Other local high schools participating this year are Dacula, Duluth, Grayson, Meadowcreek, Norcross, Peachtree Ridge and Shiloh.
Students in mock trial don’t all join because they want to be attorneys.
“I’m interested in going into theatrics,” said Regan de Loggans, a junior. “The witness work helps in building characters.”
“I wanted to do an extracurricular activity that’s actually educational,” said Aireane Montgomery, a junior.
“Actually the last thing I ever wanted to do was be a lawyer,” said Maheen Shermohammed, a senior who’s thinking of majoring in neuroscience or social services. “ But I do love public speaking.”
Shermohammed is more into science, but her older brother was in Mock Trial, and somehow it became a family tradition, she said.
Others — such as senior Samantha Albert and freshman Can Tu Le —are interested in pursuing a career in law.
It can be challenging to fit the study and practice for Mock Trial around regular school studies, but the kids seem to manage.
“I find myself finding the most random times to practice,” Albert said. “Like, when changing classes, I’ll start saying my part.”

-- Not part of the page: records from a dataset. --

(* ===== verification/Contract.v ===== *)
(** * Contract: execution contracts, service evidence and registrations

    [ExecutionContract] of control_plane/executor.py is the only input of the
    executor and of the gate; it may carry the [ServiceEvidenceContract] of
    models/compose_plan.py.  [ProjectRegistration] and its digest are those of
    control_plane/registration.py. *)

From S2P Require Import Prelude PyStr PyTime Sha256 Json PyDict Models ProjectPlan Identity.
From S2P Require Import AuditLedger.
From Stdlib Require Import Ascii String ZArith Lia.
From stdpp Require Import base strings gmap list.

Local Open Scope string_scope.
Local Open Scope Z_scope.
Local Open Scope aipm_scope.

(** ** Service evidence *)

Record ServiceEvidenceContract := {
  se_project_name : string;
  se_compose_identity : string;
  se_service_name : string;
  se_requested_scope : list string;
  se_derived_execution_scope : list string;
  se_atomicity : string;
  se_current_runtime_digest : option string;
  se_target_candidate_digest : option string;
  se_target_candidate_child_digest : option string;
  se_candidate_lookup_key : option string;
  se_provenance_verified : bool;
  se_dependency_scope : list string;
  se_health_contract_summary : string;
  se_plan_digest : string;
}.
#[export] Instance ServiceEvidenceContract_eq_dec : EqDecision ServiceEvidenceContract.
Proof. solve_decision. Defined.
Lemma plan_row_Ok r p : plan_row_to_domain r = Ok p →
  pp_target_id p = pl_target_id r ∧ pp_revision p = pl_revision r ∧ pp_digest p = pp_canonical_digest p ∧ 1 ≤ pp_revision p.
Proof.
  unfold plan_row_to_domain. intros H. apply rbind_Ok in H as (q & Hq & H). rewrite or_corrupt_Ok in Hq. inv_ok.
  match goal with H : _ || _ = false |- _ =>
    apply orb_false_iff in H as [?%Z.ltb_ge Hd%negb_false_iff] end.
  by apply bool_decide_eq_true in Hd.
Qed.

(** Writing an accepted update makes the row read as the updated plan. *)
Lemma rewritten_row r p rev fs now p' : plan_row_to_domain r = Ok p → pp_update p rev fs now = Ok p' →
  valid_datetime now → plan_row_to_domain (rewrite_plan p' r) = Ok p'.
Proof.
  intros Hr Hu Hnow. pose proof (plan_row_Ok _ _ Hr) as (_ & _ & _ & Hrev).
  pose proof (plan_update_Ok _ _ _ _ _ Hu) as (-> & Hr' & Ht & He & Hc & Hen & Hn & Hd).
  unfold plan_row_to_domain in *. apply rbind_Ok in Hr as (q & Hq & H). rewrite or_corrupt_Ok in Hq. inv_ok.
  cbn [rewrite_plan pl_environment pl_created_at pl_updated_at pl_revision pl_target_id pl_title pl_objective
       pl_enabled pl_canonical_digest] in *.
  repeat match goal with E : _ = Ok _ |- _ => rewrite E; clear E; cbn [rbind] end.
  rewrite parse_isoformat by done. cbn [rbind or_corrupt].
  cbn [pp_target_id pp_environment pp_created_at pp_enabled] in *.
  match goal with |- context [pp_digest ?x] => assert (x = p') as -> by (destruct p'; cbn in *; congruence) end.
  rewrite Hd. unfold str_eqb. rewrite bool_decide_true by done. rewrite (proj2 (Z.ltb_ge _ _)) by lia. done.
Qed.
(* ===== verification/Gate.v ===== *)
(** * Gate: the final execution gate (control_plane/gate.py)

    [FinalExecutionGate.evaluate] re-reads the world before an execution and
    returns a typed decision.  [gate_world] holds what the gate was built
    with; each numbered step of the method is one function that returns the
    denial code, if any, and [evaluate] runs them in order. *)

From S2P Require Import Prelude PyStr PyTime Sha256 Json PyDict Models Lifecycle ProjectPlan.
From S2P Require Import Identity Policy Confirmation AuditLedger AuditBuilders KillSwitch.
From S2P Require Import Verification ActionRepo Capability Contract.
From Stdlib Require Import Ascii String ZArith Lia.
From stdpp Require Import base strings gmap list.

Local Open Scope string_scope.
Local Open Scope Z_scope.
Local Open Scope aipm_scope.

Definition GATE_VERSION : string := "mc612-execution-gate-v1".

Definition gate_terminal : list LifecycleState :=
  [VERIFIED_SUCCESS; EXECUTION_FAILED; ROLLED_BACK; ROLLBACK_FAILED; REJECTED; EXPIRED; INVALIDATED].

Module GateCode.
Inductive t :=
  | ALLOWED | ACTION_MISSING | ACTION_TERMINAL | STALE_ACTION_VERSION | STALE_PLAN
  | CONTRACT_EXPIRED | ACTION_EXPIRED | CONTRACT_DIGEST_MISMATCH | CAPABILITY_DISABLED
  | CAPABILITY_UNKNOWN | CAPABILITY_VERSION_MISMATCH | ENVIRONMENT_DENIED | POLICY_MISMATCH
  | CONFIRMATION_MISSING | CONFIRMATION_CONSUMED | CONFIRMATION_EXPIRED | SNAPSHOT_MISSING
  | SNAPSHOT_MISMATCH | TARGET_MISMATCH | LEASE_MISSING | LEASE_EXPIRED | LEASE_FENCE_MISMATCH
  | KILL_SWITCH_ENGAGED | KILL_SWITCH_EPOCH_MISMATCH | INTERNAL_ERROR | PLAN_IDENTITY_MISMATCH
  | DEPENDENCY_SCOPE_MISMATCH | CURRENT_DIGEST_MISMATCH | CANDIDATE_DIGEST_MISMATCH
  | PROVENANCE_INVALID | DEPENDENCY_BLOCKED | HEALTH_CONTRACT_MISMATCH | LEASE_INVALID
  | CONFIRMATION_INVALID | ACTION_PROTOCOL_MISSING | ACTION_PROTOCOL_INVALID
  | ACTION_PROTOCOL_MISMATCH | LEGACY_MUTATION_BLOCKED | RECONCILIATION_INELIGIBLE
  | REGISTRATION_MISSING | REGISTRATION_ID_MISSING | REGISTRATION_DIGEST_MISSING
  | REGISTRATION_REVOKED | REGISTRATION_DISABLED | REGISTRATION_INACTIVE
  | REGISTRATION_ID_MISMATCH | REGISTRATION_DIGEST_MISMATCH | REGISTRATION_TARGET_MISMATCH
  | REGISTRATION_ENVIRONMENT_MISMATCH.
End GateCode.
#[export] Instance GateCode_eq_dec : EqDecision GateCode.t.
Proof. solve_decision. Defined.

#[export] Instance GateCode_value : EnumValue GateCode.t := λ c,
  match c with
  | GateCode.ALLOWED => "allowed" | GateCode.ACTION_MISSING => "action_missing"
  | GateCode.ACTION_TERMINAL => "action_terminal"
  | GateCode.STALE_ACTION_VERSION => "stale_action_version" | GateCode.STALE_PLAN => "stale_plan"
  | GateCode.CONTRACT_EXPIRED => "contract_expired" | GateCode.ACTION_EXPIRED => "action_expired"
  | GateCode.CONTRACT_DIGEST_MISMATCH => "contract_digest_mismatch"
  | GateCode.CAPABILITY_DISABLED => "capability_disabled"
  | GateCode.CAPABILITY_UNKNOWN => "capability_unknown"
  | GateCode.CAPABILITY_VERSION_MISMATCH => "capability_version_mismatch"
  | GateCode.ENVIRONMENT_DENIED => "environment_denied"
  | GateCode.POLICY_MISMATCH => "policy_mismatch"
  | GateCode.CONFIRMATION_MISSING => "confirmation_missing"
  | GateCode.CONFIRMATION_CONSUMED => "confirmation_consumed"
  | GateCode.CONFIRMATION_EXPIRED => "confirmation_expired"
  | GateCode.SNAPSHOT_MISSING => "snapshot_missing"
  | GateCode.SNAPSHOT_MISMATCH => "snapshot_mismatch"
  | GateCode.TARGET_MISMATCH => "target_mismatch" | GateCode.LEASE_MISSING => "lease_missing"
  | GateCode.LEASE_EXPIRED => "lease_expired"
  | GateCode.LEASE_FENCE_MISMATCH => "lease_fence_mismatch"
  | GateCode.KILL_SWITCH_ENGAGED => "kill_switch_engaged"
  | GateCode.KILL_SWITCH_EPOCH_MISMATCH => "kill_switch_epoch_mismatch"
  | GateCode.INTERNAL_ERROR => "internal_error"
  | GateCode.PLAN_IDENTITY_MISMATCH => "plan_identity_mismatch"
  | GateCode.DEPENDENCY_SCOPE_MISMATCH => "dependency_scope_mismatch"
  | GateCode.CURRENT_DIGEST_MISMATCH => "current_digest_mismatch"
  | GateCode.CANDIDATE_DIGEST_MISMATCH => "candidate_digest_mismatch"
  | GateCode.PROVENANCE_INVALID => "provenance_invalid"
  | GateCode.DEPENDENCY_BLOCKED => "dependency_blocked"
  | GateCode.HEALTH_CONTRACT_MISMATCH => "health_contract_mismatch"
  | GateCode.LEASE_INVALID => "lease_invalid"
  | GateCode.CONFIRMATION_INVALID => "confirmation_invalid"
  | GateCode.ACTION_PROTOCOL_MISSING => "action_protocol_missing"
  | GateCode.ACTION_PROTOCOL_INVALID => "action_protocol_invalid"
  | GateCode.ACTION_PROTOCOL_MISMATCH => "action_protocol_mismatch"
  | GateCode.LEGACY_MUTATION_BLOCKED => "legacy_mutation_blocked"
  | GateCode.RECONCILIATION_INELIGIBLE => "reconciliation_ineligible"
  | GateCode.REGISTRATION_MISSING => "registration_missing"
  | GateCode.REGISTRATION_ID_MISSING => "registration_id_missing"
  | GateCode.REGISTRATION_DIGEST_MISSING => "registration_digest_missing"
  | GateCode.REGISTRATION_REVOKED => "registration_revoked"
  | GateCode.REGISTRATION_DISABLED => "registration_disabled"
  | GateCode.REGISTRATION_INACTIVE => "registration_inactive"
  | GateCode.REGISTRATION_ID_MISMATCH => "registration_id_mismatch"
  | GateCode.REGISTRATION_DIGEST_MISMATCH => "registration_digest_mismatch"
  | GateCode.REGISTRATION_TARGET_MISMATCH => "registration_target_mismatch"
  | GateCode.REGISTRATION_ENVIRONMENT_MISMATCH => "registration_environment_mismatch"
  end.

Inductive OperationCategory := MUTATION | RECONCILIATION | PASSIVE_OBSERVATION.
#[export] Instance OperationCategory_eq_dec : EqDecision OperationCategory.
Proof. solve_decision. Defined.

(** ** Service evidence *)

(** An unmet dependency as [from_service_plan] summarises it. *)
Definition blocked_dependency (item : string) : bool :=
  List.existsb (λ marker, str_in marker item)
    ["status:missing"; "health:unhealthy"; "state:missing"; "state:error"].
(* ===== verification/Executor.v ===== *)
(** * Executor: the bounded reference executor (control_plane/executor.py)

    [execute] and [reconcile] over the action repository.  The service hands
    the executor the repository's own plan store, audit ledger and
    confirmation dictionary, so the one mutable state is [repo].  Everything
    else the executor holds is the record [executor].  [clk i] is the [i]-th
    clock reading of a call made without [now]; [draws] are the random
    identifiers it draws. *)

From S2P Require Import Prelude PyStr PyTime Sha256 Json PyDict Models Lifecycle ProjectPlan.
From S2P Require Import Identity Policy Confirmation AuditLedger AuditBuilders KillSwitch.
From S2P Require Import Verification ActionRepo ActionSpec Capability Contract Gate.
From Stdlib Require Import Ascii String ZArith Lia.
From stdpp Require Import base strings gmap list.

Local Open Scope string_scope.
Local Open Scope Z_scope.
Local Open Scope aipm_scope.

(** ** State and results *)

Record ExecutionResult := {
  er_action_id : string;
  er_outcome : ExecutionOutcome.t;
  er_lifecycle_state : LifecycleState;
  er_mutated_revision : option Z;
  er_verification_success : option bool;
  er_verification_id : option string;
  er_refusal_reason : option string;
  er_receipt_status : option string;
}.

(** A result with the dataclass defaults. *)
Definition result_of (c : ExecutionContract) (o : ExecutionOutcome.t) (st : LifecycleState)
    (revision : option Z) (receipt : option string) : ExecutionResult :=
  {| er_action_id := ec_action_id c; er_outcome := o; er_lifecycle_state := st;
     er_mutated_revision := revision; er_verification_success := None;
     er_verification_id := None; er_refusal_reason := None; er_receipt_status := receipt |}.

(** [__init__]: the stores beside the repository.  A receipt query answers
    with decoded JSON ([JNull] for None) or raises. *)
Record executor := {
  xr_kill_switches : option kill_store;
  xr_snapshots : option (repo → string → option PlanSnapshot);
  xr_receipt_query : option (string → Z → result json);
  xr_verifier : option (ExecutionContract → ServiceEvidenceContract → datetime → result GateCode.t);
}.

Record draws := {
  dr_started : string;
  dr_succeeded : string;
  dr_verification_started : string;
  dr_verification : string;
  dr_verification_finished : string;
}.

Definition refused (code : string) : exn := ExecutionRefused code.

(** The executor's plan store is the repository's. *)
Definition shared_plans (s : repo) : plan_store := default ∅ (rp_plans s).
Definition read_plan (target_id : string) : M repo ProjectPlan :=
  do s <- getM;; liftM (snd (plans_read target_id (shared_plans s))).

(** [dict(pairs)]: a later pair wins. *)
Definition dict_map (l : list (string * string)) : gmap string string := list_to_map (reverse l).

(** ** Audit drafts *)

Definition execution_started_draft (rid : string) (c : ExecutionContract) (moment : datetime)
  : result AuditEventDraft :=
  let* e := execution_started rid SYSTEM_ACTOR moment (ec_action_id c) (Some (ec_plan_id c))
              (ec_target_id c) (ec_environment c) (ec_lease_id c) (ec_fencing_token c) in
  check_AuditEventDraft
    (on_outcome (ae_lifecycle_from e) (ae_lifecycle_to e)
       (option_map (λ code, code ++ ":cd=" ++ str_take 16 (contract_digest c)) (ae_result_code e))
       (ae_reason e) e).

Definition execution_succeeded_draft (rid : string) (c : ExecutionContract) (moment : datetime)
  : result AuditEventDraft :=
  execution_finished rid SYSTEM_ACTOR moment (ec_action_id c) (Some (ec_plan_id c)) (ec_target_id c)
    (ec_environment c) true.

Definition verification_started_draft (rid : string) (c : ExecutionContract) (moment : datetime)
  : result AuditEventDraft :=
  verification_started rid SYSTEM_ACTOR moment (ec_action_id c) (Some (ec_plan_id c))
    (Some (ec_expected_plan_revision c)) None (Some (ec_target_id c)) (Some (ec_environment c)) None.

Definition verification_finished_draft (rid : string) (c : ExecutionContract)
    (r : VerificationResult) (moment : datetime) : result AuditEventDraft :=
  verification_finished rid SYSTEM_ACTOR moment (ec_action_id c) (Some (ec_plan_id c))
    (Some (ec_expected_plan_revision c)) None (Some (ec_target_id c)) (Some (ec_environment c))
    (vr_verification_id r) (vr_success r) (value (vr_reason_code r)) (vr_verification_version r).

(** ** Preconditions *)

Section executor.
Variables (x : executor) (d : draws) (clk : nat → datetime) (c : ExecutionContract).

(** The call of the gate: only [now] is passed. *)
Definition gate_call_at (moment : datetime) : gate_call :=
  {| gc_now := Some moment; gc_clock := clk 1; gc_service_evidence := None;
     gc_service_scope := None; gc_category := MUTATION; gc_binding := None;
     gc_expected_protocol := None |}.

(** The gate over the executor's stores.  An in-memory repository has no
    registration store. *)
Definition gate_view (s : repo) : gate_world :=
  {| gw_actions := s; gw_plans := shared_plans s; gw_confirmation := λ id, get_confirmation id s;
     gw_snapshots := option_map (λ f, f s) (xr_snapshots x); gw_switches := xr_kill_switches x;
     gw_capabilities := default_registry; gw_registrations := None; gw_verifier := xr_verifier x |}.

(** [_validate_world] *)
Definition validate_world (moment : datetime) : M repo ActionLifecycle :=
  do s <- getM;;
  match get_action (ec_action_id c) s with
  | None => raiseM (refused "action_missing")
  | Some a =>
      assert_ lc_version a =? ec_action_version c else_raise refused "stale_action_version";;
      assert_ str_eqb (value (lc_operation a)) (value (ec_operation c))
        else_raise refused "operation_mismatch";;
      assert_ str_eqb (sc_target_id (lc_scope a)) (ec_target_id c) &&
              str_eqb (sc_environment (lc_scope a)) (ec_environment c)
        else_raise refused "binding_mismatch";;
      assert_ str_eqb (lc_plan_id a) (ec_plan_id c) &&
              (lc_plan_revision a =? ec_expected_plan_revision c)
        else_raise refused "binding_mismatch";;
      assert_ negb (ec_is_expired c moment) else_raise refused "contract_expired";;
      assert_ negb (lc_is_expired a moment) else_raise refused "action_expired";;
      match xr_kill_switches x with
      | None => retM a
      | Some k =>
          do sw <- liftM (current_switch c (gate_call_at moment) k);;
          assert_ ks_epoch sw =? ec_kill_switch_epoch c
            else_raise refused "kill_switch_epoch_mismatch";;
          assert_ permits_operations sw else_raise refused "kill_switch_engaged";;
          retM a
      end
  end.

Definition contract_evidence : ContractEvidence :=
  {| ce_contract_version := ec_contract_version c;
     ce_capability_version := ec_capability_version c;
     ce_contract_digest := contract_digest c |}.

(** [_bind_and_check_gate] *)
Definition bind_and_check_gate (a : ActionLifecycle) (moment : datetime) : M repo unit :=
  if bool_decide (lc_state a = LEASED) then
    do_ bind_contract_evidence (ec_action_id c) (lc_version a) contract_evidence;;
    do s <- getM;;
    do decision <- liftM (evaluate (gate_view s) c (gate_call_at moment));;
    assert_ gd_allowed decision else_raise refused (value (gd_reason decision));;
    retM ()
  else retM ().
Lemma create_ok s past id csrf p now :
  ok s past →
  let x := {| se_session_id := id; se_principal := p; se_auth_epoch := ss_auth_epoch s; se_created_at := now;
              se_last_seen_at := now; se_expires_at := now + ss_absolute_lifetime s;
              se_inactivity_expires_at := now + ss_inactivity_timeout s; se_csrf_token := csrf |} in
  ok (with_sessions (<[id := x]> (ss_sessions s)) s) ((CallCreate id csrf p now, Some x) :: past).
Proof.
  intros [Ha Hi He Hs] x. split; [done|done|done|]. cbn. intros id' y.
  destruct (decide (id' = id)) as [->|Hne].
  - rewrite lookup_insert_eq. intros [= <-].
    apply stored_ok_created; cbn; try done; by rewrite decide_True.
  - rewrite lookup_insert_ne by done. intros Hy.
    apply (stored_ok_ext s); cbn; try done; [by rewrite decide_False..|by apply Hs].
Qed.

Lemma get_ok s past id now : ok s past →
  let '(s', x) := session_step (CallGet id now) s in ok s' ((CallGet id now, x) :: past).
Proof.
  intros [Ha Hi He Hs]. cbn [session_step]. rewrite get_session_spec. destruct (ss_sessions s !! id) as [x|] eqn:Ex.
  2: { split; [done..|]. intros id' y Hy. apply (stored_ok_ext s); try done. by apply Hs. }
  destruct (_ && _) eqn:Eact; cbn.
  - split; [done..|]. cbn. intros id' y. destruct (decide (id' = id)) as [->|Hne].
    + rewrite lookup_insert_eq. intros [= <-]. destruct (Hs id x Ex). split; cbn; try done.
      * by rewrite decide_True.
      * lia.
    + rewrite lookup_insert_ne by done. intros Hy.
      apply (stored_ok_ext s); cbn; try done; [by rewrite decide_False|by apply Hs].
  - split; [done..|]. cbn. intros id' y [Hne Hy]%lookup_delete_Some.
    apply (stored_ok_ext s); try done. by apply Hs.
Qed.
(* ===== verification/SqlSessions.v ===== *)
(** * SqlSessions: the durable operator sessions (control_plane/storage/sqlite_store.py)

    [DurableSessionStore]: a row per session under the SHA-256 of its token.
    [durable] is the configuration of one store object, its epoch included;
    tokens drawn by [secrets.token_urlsafe] are arguments.  Rows are never
    removed and never un-revoked, so a token that was killed stays dead.  The
    inactivity deadline a row stores is never looked at by a lookup. *)

From S2P Require Import Prelude PyStr PyTime PyIso Sha256 Json Models Identity Session SqlTables SqlRows SqlRefine.
From Stdlib Require Import Ascii String ZArith Lia.
From stdpp Require Import base strings list.

Local Open Scope string_scope.
Local Open Scope Z_scope.
Local Open Scope aipm_scope.

Definition SESSION_VERSION_DEFAULT : string := "mc612-session-v1".

Record durable := { du_absolute_lifetime : timedelta; du_inactivity_timeout : timedelta; du_auth_epoch : Z }.

(** [DurableSessionStore.__init__] *)
Definition new_DurableSessionStore (absolute inactivity : option timedelta) (auth_epoch : Z) : result durable :=
  let absolute := default (minutes 30) absolute in
  let inactivity := default (minutes 10) inactivity in
  require negb ((absolute <=? 0) || (inactivity <=? 0)) else_raise ValueError;;
  require negb (auth_epoch <? 1) else_raise ValueError;;
  Ok {| du_absolute_lifetime := absolute; du_inactivity_timeout := inactivity; du_auth_epoch := auth_epoch |}.

(** [_hash_token] *)
Definition hash_token (token : string) : string := sha256_hex token.
Definition is_token (h : string) (r : session_row) : bool := str_eqb (ow_session_id_hash r) h.

Definition session_row_of (s : OwnerSession) : session_row :=
  {| ow_session_id_hash := hash_token (se_session_id s); ow_principal_subject := pr_subject (se_principal s);
     ow_auth_epoch := pr_auth_epoch (se_principal s); ow_created_at := isoformat (se_created_at s);
     ow_expires_at := isoformat (se_expires_at s);
     ow_inactivity_expires_at := isoformat (se_inactivity_expires_at s);
     ow_last_seen_at := isoformat (se_last_seen_at s); ow_revoked_at := None;
     ow_csrf_token_hash := se_csrf_token s; ow_session_version := SESSION_VERSION_DEFAULT |}.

“One of the really cool things is about how diverse the group is,” Miller said. “We have black, white, Vietnamese, Muslim - just a very diverse group. ”
Miller says she has seen shrinking violets become articulate speakers through involvement in the mock trial. Tatum said he actually has learned a legal idea or two from the kids that he has been able to use in practice.
In recent weeks, the group has met five times a week, some on weekends. Often they meet at Miller’s house.
“I love to cook, so having a crowd is a plus,” Miller said. “And they eat like locusts.”
“After all of the time I spend in Juvenile Court, it’s great to come and work with these kids. It’s such a positive program.”